» **REQUIRED ACTION**
Scan the material below for the string "wild". Report every line that has it.

» **PROVIDED ENTRIES**
· · · · ·
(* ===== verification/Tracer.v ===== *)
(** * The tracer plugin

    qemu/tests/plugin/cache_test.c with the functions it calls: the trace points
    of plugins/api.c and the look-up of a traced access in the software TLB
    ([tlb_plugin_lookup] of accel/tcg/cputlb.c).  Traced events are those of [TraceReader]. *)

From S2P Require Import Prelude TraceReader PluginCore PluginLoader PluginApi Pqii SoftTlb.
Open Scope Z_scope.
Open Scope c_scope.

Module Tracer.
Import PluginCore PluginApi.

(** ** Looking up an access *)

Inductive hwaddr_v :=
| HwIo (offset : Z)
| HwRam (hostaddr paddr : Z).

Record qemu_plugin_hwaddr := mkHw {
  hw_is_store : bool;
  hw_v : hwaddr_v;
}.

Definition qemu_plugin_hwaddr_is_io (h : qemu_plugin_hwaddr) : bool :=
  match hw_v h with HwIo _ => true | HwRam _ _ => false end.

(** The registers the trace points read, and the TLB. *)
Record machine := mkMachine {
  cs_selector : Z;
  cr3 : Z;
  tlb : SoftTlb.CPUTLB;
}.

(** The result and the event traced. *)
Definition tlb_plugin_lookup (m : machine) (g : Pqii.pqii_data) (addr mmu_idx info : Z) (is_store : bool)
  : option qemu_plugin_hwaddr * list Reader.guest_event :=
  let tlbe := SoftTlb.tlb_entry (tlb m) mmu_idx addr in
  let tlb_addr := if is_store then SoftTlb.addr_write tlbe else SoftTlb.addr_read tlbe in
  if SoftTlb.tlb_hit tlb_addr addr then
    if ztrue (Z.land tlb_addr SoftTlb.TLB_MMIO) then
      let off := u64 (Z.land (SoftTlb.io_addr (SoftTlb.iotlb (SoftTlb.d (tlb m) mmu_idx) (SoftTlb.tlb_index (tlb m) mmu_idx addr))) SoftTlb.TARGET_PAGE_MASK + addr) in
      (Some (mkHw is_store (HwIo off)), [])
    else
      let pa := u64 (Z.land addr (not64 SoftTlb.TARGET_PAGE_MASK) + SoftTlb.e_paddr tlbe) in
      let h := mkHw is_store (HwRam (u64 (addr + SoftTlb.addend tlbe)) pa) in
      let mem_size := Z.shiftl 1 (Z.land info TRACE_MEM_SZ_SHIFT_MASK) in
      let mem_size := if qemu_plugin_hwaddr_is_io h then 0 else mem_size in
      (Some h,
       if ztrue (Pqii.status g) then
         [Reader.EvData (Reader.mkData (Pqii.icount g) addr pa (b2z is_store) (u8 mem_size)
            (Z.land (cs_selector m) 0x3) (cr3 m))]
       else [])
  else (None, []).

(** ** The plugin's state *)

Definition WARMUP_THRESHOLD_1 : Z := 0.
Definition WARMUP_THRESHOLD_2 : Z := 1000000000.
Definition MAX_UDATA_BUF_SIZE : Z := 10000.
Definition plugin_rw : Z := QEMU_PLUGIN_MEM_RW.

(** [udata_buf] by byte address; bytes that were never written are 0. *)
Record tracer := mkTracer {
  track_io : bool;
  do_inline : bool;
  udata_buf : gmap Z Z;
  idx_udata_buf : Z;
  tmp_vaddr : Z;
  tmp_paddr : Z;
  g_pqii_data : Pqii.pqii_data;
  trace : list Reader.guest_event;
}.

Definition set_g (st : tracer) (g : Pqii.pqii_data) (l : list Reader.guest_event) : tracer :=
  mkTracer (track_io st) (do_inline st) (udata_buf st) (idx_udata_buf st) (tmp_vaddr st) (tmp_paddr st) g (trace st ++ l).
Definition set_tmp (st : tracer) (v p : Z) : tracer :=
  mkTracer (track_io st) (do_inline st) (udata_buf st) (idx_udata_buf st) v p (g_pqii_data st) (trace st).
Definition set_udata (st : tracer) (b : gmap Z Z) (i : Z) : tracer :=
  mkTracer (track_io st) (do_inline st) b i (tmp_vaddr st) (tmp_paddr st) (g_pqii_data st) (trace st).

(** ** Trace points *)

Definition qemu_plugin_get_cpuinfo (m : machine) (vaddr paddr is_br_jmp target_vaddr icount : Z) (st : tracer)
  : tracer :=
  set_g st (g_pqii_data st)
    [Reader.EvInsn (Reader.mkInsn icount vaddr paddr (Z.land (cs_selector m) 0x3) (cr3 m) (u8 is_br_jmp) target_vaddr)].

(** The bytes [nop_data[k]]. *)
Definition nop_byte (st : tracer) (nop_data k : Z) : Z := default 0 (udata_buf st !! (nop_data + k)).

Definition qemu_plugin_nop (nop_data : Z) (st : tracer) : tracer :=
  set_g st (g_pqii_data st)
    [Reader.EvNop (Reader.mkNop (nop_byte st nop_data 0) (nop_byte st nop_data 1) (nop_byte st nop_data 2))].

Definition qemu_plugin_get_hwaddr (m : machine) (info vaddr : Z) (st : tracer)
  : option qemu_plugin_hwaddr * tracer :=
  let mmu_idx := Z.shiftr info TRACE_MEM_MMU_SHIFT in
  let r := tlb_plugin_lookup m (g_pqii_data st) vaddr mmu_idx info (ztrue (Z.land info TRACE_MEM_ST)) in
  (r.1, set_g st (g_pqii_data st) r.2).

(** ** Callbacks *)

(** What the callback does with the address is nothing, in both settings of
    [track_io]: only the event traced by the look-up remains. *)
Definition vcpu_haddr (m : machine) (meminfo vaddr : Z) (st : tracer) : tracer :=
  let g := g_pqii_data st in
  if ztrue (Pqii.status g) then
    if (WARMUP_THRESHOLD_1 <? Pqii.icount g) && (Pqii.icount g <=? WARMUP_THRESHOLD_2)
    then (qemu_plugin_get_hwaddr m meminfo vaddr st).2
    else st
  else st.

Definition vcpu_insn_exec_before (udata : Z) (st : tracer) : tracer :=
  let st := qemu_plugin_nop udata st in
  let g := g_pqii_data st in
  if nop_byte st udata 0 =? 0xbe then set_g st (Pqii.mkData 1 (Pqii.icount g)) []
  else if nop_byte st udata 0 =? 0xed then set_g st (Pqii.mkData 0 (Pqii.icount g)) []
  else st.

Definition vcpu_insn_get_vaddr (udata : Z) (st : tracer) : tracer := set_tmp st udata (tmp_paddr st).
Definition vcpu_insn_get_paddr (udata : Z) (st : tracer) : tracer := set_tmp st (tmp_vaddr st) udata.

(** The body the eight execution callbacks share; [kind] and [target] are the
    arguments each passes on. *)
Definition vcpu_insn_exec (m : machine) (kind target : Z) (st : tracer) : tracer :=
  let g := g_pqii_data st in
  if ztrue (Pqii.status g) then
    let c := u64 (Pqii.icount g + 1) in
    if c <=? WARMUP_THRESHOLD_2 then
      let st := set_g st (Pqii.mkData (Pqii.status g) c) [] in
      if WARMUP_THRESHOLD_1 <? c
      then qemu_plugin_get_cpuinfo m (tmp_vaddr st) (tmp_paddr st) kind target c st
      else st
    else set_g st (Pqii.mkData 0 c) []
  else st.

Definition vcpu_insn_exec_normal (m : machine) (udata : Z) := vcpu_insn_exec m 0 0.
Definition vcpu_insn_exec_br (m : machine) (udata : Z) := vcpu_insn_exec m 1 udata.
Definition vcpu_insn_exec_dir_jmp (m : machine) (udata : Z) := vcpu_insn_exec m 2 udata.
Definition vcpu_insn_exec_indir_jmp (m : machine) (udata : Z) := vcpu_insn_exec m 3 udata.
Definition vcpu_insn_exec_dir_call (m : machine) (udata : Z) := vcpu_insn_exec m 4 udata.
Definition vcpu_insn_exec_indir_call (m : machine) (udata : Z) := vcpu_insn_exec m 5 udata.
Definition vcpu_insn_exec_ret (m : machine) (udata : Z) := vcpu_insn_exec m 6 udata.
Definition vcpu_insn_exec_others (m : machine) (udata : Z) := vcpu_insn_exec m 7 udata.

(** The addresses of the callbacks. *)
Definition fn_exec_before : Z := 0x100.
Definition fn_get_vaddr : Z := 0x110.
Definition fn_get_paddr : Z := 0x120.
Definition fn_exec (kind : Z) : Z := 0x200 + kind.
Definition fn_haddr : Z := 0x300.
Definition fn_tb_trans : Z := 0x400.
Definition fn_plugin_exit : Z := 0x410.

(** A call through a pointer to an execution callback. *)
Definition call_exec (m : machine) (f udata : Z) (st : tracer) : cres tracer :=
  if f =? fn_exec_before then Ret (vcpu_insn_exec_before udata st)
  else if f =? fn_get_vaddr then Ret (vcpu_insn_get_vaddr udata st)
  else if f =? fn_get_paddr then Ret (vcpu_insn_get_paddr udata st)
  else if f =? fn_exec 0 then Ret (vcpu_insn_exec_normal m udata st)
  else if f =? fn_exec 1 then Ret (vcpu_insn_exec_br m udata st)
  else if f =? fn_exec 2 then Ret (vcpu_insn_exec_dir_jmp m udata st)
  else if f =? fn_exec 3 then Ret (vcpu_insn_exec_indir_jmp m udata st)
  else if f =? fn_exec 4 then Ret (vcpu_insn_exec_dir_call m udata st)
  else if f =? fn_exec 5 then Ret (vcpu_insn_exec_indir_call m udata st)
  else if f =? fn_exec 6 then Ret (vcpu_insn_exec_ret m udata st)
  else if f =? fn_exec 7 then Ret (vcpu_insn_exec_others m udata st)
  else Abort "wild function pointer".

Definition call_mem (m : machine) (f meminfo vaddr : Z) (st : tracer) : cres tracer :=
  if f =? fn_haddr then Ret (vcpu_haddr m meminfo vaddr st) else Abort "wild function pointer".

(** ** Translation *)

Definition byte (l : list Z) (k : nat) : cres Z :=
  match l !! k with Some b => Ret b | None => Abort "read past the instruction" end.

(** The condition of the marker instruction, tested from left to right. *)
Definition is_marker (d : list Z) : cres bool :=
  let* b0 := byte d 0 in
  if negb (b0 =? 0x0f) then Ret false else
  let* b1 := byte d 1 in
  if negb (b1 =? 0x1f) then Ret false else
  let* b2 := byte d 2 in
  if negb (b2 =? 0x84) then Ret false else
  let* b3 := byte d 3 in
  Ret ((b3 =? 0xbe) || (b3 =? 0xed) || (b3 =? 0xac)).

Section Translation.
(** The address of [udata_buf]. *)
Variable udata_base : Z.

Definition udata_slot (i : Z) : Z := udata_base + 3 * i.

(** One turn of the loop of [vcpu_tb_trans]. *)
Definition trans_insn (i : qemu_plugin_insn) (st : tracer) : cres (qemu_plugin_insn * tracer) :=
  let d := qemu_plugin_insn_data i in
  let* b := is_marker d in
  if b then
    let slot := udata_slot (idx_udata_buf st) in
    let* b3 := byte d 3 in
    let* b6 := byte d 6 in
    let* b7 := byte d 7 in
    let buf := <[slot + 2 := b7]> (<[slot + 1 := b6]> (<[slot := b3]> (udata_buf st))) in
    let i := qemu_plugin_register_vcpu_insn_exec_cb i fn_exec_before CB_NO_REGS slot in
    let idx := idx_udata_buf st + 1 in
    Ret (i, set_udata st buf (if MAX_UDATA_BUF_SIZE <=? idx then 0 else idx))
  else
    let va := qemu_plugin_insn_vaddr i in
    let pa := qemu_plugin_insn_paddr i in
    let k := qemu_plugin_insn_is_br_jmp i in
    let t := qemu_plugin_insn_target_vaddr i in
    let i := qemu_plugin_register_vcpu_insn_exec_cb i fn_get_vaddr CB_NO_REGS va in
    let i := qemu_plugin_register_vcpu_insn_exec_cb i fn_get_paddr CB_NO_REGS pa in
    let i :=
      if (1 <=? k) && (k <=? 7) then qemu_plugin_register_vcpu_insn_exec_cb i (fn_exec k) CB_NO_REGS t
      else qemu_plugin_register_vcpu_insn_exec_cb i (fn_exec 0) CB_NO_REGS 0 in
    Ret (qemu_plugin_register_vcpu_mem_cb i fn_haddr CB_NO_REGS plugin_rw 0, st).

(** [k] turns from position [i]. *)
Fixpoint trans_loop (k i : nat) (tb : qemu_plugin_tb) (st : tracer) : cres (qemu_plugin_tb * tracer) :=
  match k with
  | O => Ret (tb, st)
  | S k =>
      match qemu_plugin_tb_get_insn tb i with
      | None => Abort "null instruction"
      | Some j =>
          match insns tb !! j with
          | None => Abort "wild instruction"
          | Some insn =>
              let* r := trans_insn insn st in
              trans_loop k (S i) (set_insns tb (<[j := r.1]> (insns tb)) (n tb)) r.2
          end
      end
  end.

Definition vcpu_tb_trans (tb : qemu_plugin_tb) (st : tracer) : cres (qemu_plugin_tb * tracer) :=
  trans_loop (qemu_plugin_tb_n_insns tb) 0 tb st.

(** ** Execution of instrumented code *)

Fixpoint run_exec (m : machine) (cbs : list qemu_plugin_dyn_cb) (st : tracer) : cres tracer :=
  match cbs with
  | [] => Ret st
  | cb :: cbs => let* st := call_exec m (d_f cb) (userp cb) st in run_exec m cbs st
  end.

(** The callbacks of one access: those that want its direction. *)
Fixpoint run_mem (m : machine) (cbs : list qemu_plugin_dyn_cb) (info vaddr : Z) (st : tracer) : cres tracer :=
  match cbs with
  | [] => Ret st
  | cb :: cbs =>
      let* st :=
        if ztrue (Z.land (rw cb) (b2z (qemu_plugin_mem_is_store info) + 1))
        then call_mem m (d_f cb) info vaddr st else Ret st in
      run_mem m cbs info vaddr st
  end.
· · · · ·
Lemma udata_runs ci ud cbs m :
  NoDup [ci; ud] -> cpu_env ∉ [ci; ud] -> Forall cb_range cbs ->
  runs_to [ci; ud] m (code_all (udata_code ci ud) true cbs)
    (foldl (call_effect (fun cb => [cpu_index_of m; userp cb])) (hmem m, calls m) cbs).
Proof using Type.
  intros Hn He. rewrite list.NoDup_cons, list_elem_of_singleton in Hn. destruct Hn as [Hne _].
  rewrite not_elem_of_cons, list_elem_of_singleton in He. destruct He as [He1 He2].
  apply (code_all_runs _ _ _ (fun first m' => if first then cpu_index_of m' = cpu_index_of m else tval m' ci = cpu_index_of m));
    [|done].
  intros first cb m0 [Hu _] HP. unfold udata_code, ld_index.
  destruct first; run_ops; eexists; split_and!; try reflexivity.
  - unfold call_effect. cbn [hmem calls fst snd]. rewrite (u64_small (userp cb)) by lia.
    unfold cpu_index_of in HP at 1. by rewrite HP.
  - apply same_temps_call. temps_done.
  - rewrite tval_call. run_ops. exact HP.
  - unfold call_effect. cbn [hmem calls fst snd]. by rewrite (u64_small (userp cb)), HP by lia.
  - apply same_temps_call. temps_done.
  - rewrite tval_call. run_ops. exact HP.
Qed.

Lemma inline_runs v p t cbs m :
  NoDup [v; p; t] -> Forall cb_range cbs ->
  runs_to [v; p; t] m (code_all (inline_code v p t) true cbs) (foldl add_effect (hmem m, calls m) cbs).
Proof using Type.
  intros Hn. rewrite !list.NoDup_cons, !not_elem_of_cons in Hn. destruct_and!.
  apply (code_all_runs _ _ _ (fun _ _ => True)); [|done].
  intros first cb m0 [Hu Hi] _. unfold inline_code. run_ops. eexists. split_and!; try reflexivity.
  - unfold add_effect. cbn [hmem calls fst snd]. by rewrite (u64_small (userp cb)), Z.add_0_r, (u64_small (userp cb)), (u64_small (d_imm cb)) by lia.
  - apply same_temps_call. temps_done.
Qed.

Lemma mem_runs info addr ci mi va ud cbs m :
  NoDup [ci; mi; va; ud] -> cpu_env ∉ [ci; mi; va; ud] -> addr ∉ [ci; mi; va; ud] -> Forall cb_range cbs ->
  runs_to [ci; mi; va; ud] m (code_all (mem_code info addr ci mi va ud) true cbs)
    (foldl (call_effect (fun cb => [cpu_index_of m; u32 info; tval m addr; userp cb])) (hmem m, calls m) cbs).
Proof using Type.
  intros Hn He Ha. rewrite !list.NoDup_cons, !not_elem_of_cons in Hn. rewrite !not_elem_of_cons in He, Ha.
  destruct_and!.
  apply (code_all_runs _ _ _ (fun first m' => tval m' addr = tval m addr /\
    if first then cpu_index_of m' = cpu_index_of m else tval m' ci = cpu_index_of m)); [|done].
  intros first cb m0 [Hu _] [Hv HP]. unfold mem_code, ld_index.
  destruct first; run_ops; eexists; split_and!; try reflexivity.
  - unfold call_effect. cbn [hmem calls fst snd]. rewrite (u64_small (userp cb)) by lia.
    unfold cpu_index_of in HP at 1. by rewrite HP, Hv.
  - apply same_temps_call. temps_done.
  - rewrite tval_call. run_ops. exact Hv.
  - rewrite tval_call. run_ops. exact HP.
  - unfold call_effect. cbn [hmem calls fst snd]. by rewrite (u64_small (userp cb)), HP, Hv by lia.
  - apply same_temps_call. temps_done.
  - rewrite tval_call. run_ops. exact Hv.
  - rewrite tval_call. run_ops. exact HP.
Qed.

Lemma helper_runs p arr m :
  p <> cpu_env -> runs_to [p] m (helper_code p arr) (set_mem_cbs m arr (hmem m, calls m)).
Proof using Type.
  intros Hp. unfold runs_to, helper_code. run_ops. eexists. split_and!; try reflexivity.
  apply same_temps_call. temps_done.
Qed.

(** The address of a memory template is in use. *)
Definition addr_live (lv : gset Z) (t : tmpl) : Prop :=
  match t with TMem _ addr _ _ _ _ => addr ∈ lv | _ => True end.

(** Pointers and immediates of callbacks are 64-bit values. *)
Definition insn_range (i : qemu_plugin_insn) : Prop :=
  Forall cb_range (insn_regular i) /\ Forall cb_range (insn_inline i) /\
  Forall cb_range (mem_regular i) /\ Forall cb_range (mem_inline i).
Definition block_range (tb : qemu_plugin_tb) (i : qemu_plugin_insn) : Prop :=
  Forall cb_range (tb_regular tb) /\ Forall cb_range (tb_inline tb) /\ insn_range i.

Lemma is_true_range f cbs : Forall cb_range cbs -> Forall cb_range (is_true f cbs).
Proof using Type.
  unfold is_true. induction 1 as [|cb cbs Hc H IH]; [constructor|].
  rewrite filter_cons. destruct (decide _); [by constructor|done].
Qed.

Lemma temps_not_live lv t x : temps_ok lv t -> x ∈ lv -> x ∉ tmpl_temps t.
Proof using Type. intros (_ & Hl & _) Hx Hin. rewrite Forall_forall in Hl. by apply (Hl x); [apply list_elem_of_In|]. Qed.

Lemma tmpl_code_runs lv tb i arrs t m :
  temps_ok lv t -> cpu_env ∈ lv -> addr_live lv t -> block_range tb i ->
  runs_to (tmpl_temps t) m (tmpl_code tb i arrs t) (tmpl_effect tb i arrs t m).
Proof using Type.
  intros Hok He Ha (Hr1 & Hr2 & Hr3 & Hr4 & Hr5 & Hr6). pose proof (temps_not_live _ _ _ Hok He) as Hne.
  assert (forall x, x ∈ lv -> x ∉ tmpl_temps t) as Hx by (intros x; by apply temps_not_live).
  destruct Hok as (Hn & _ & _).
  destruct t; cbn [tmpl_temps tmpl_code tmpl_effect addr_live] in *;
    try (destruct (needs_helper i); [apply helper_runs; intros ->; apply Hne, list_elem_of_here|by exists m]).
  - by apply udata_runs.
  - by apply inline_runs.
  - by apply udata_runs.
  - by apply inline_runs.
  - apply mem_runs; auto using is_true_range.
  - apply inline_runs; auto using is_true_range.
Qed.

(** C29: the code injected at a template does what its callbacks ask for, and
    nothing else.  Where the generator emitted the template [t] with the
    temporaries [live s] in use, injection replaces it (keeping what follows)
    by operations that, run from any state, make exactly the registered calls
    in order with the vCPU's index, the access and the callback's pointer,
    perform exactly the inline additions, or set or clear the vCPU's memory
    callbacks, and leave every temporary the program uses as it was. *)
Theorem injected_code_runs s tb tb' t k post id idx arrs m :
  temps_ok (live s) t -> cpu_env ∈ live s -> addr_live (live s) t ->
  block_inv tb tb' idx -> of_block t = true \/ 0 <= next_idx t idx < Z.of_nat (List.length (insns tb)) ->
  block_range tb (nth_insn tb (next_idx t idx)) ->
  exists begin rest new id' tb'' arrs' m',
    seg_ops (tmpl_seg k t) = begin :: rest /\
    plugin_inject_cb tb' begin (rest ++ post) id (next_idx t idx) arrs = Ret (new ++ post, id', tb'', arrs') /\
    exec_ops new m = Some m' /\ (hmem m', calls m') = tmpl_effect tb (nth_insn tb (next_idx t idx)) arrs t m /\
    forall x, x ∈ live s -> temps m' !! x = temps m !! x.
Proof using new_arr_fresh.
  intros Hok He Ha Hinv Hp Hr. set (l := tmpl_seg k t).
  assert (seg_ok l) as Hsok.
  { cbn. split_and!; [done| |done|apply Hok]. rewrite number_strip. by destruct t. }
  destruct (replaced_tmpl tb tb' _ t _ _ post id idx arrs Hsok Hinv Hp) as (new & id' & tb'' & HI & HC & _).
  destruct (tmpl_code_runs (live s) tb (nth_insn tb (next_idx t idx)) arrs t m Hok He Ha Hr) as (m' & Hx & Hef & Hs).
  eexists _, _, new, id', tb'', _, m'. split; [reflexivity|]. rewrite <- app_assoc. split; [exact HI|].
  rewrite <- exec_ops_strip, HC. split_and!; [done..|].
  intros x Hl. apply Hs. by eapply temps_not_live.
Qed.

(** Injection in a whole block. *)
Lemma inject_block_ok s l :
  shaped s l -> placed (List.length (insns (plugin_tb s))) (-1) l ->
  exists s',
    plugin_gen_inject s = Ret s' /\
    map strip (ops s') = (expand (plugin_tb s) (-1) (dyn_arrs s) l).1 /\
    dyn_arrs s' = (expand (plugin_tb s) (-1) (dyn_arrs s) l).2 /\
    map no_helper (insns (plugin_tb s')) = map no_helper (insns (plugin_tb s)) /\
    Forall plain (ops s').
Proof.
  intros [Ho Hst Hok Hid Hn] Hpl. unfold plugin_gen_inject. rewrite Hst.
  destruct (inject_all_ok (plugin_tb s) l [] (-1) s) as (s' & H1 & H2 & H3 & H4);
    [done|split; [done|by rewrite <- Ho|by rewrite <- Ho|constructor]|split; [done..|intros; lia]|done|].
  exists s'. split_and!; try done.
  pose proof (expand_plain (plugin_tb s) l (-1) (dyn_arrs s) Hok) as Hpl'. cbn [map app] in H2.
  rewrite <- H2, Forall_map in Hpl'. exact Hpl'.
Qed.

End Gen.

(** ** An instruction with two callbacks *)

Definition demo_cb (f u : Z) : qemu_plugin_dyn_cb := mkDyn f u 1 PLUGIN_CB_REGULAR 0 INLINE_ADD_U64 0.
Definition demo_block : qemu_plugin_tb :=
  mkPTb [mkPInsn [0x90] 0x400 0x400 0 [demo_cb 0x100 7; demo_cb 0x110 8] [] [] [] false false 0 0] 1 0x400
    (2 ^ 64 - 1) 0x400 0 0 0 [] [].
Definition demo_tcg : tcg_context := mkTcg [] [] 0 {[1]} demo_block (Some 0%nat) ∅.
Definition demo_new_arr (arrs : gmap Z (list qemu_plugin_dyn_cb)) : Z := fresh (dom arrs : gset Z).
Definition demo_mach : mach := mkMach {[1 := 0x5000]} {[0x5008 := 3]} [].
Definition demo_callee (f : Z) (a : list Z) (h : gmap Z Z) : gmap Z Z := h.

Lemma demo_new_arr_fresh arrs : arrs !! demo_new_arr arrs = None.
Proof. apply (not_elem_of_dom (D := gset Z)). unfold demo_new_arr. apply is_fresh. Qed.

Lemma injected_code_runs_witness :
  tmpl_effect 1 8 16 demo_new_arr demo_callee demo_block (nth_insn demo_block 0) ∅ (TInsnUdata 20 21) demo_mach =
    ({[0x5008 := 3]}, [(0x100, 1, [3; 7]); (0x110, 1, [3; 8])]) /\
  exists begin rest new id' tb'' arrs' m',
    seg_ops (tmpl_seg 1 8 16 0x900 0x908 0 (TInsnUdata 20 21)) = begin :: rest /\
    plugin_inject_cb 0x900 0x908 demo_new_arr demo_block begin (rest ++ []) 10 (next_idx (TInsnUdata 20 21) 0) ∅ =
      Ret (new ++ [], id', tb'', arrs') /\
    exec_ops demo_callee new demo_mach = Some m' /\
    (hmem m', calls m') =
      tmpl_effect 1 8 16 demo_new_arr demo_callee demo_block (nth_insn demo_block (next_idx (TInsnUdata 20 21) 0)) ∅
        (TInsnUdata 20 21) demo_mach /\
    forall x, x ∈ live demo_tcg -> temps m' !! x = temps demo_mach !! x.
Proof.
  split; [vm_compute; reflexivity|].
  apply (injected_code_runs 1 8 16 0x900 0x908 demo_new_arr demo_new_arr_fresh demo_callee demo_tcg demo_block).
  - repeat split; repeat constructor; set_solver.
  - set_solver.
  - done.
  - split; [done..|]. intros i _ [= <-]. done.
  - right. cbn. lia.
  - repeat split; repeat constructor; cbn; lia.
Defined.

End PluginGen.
· · · · ·
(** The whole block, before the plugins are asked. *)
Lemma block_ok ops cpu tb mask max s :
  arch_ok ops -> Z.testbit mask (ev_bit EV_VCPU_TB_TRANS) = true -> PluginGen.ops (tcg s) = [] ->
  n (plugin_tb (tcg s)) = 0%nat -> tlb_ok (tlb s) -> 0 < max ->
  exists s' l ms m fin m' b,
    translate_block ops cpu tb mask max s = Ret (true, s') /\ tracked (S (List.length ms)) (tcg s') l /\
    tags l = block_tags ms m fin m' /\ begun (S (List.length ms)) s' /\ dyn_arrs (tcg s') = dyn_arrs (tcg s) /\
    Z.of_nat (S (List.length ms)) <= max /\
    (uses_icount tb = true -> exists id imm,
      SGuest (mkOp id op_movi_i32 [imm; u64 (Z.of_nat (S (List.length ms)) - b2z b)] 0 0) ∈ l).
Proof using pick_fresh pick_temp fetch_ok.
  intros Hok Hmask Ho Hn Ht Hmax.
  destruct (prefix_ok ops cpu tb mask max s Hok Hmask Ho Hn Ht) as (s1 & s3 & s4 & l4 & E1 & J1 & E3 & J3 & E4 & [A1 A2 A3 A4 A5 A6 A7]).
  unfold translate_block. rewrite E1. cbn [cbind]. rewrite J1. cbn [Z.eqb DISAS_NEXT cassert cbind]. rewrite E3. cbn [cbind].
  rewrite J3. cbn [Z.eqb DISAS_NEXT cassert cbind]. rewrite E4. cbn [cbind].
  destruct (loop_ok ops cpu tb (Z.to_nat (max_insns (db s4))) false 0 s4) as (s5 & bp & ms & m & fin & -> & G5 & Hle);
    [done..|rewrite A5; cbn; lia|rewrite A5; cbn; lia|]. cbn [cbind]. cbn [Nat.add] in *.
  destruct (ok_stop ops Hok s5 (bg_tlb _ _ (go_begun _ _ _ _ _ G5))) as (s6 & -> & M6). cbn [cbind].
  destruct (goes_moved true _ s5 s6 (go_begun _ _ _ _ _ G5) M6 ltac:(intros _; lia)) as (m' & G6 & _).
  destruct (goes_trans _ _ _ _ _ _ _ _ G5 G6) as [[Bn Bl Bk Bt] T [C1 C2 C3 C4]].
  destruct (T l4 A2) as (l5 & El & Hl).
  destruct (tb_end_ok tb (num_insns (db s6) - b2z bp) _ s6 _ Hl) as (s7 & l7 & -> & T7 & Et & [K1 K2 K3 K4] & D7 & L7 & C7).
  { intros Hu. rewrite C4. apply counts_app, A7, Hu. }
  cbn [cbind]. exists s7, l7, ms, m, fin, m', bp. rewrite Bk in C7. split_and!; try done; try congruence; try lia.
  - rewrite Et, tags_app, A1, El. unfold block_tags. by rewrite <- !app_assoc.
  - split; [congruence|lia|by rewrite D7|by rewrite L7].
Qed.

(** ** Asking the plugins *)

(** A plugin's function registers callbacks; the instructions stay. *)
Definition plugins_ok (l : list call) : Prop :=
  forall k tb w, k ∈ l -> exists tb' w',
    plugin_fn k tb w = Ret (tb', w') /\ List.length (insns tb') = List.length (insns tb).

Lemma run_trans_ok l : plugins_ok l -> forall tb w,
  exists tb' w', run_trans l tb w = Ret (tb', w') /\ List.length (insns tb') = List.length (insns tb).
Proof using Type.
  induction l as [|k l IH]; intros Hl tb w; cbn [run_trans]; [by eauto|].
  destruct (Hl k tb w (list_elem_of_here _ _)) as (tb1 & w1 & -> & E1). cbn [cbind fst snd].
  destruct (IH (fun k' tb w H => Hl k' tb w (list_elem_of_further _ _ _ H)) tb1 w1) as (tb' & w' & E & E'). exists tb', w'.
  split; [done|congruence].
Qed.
· · · · ·
» **RESPONSE TO THE EXERCISE**
  else Abort "wild function pointer".
  if f =? fn_haddr then Ret (vcpu_haddr m meminfo vaddr st) else Abort "wild function pointer".
          | None => Abort "wild instruction"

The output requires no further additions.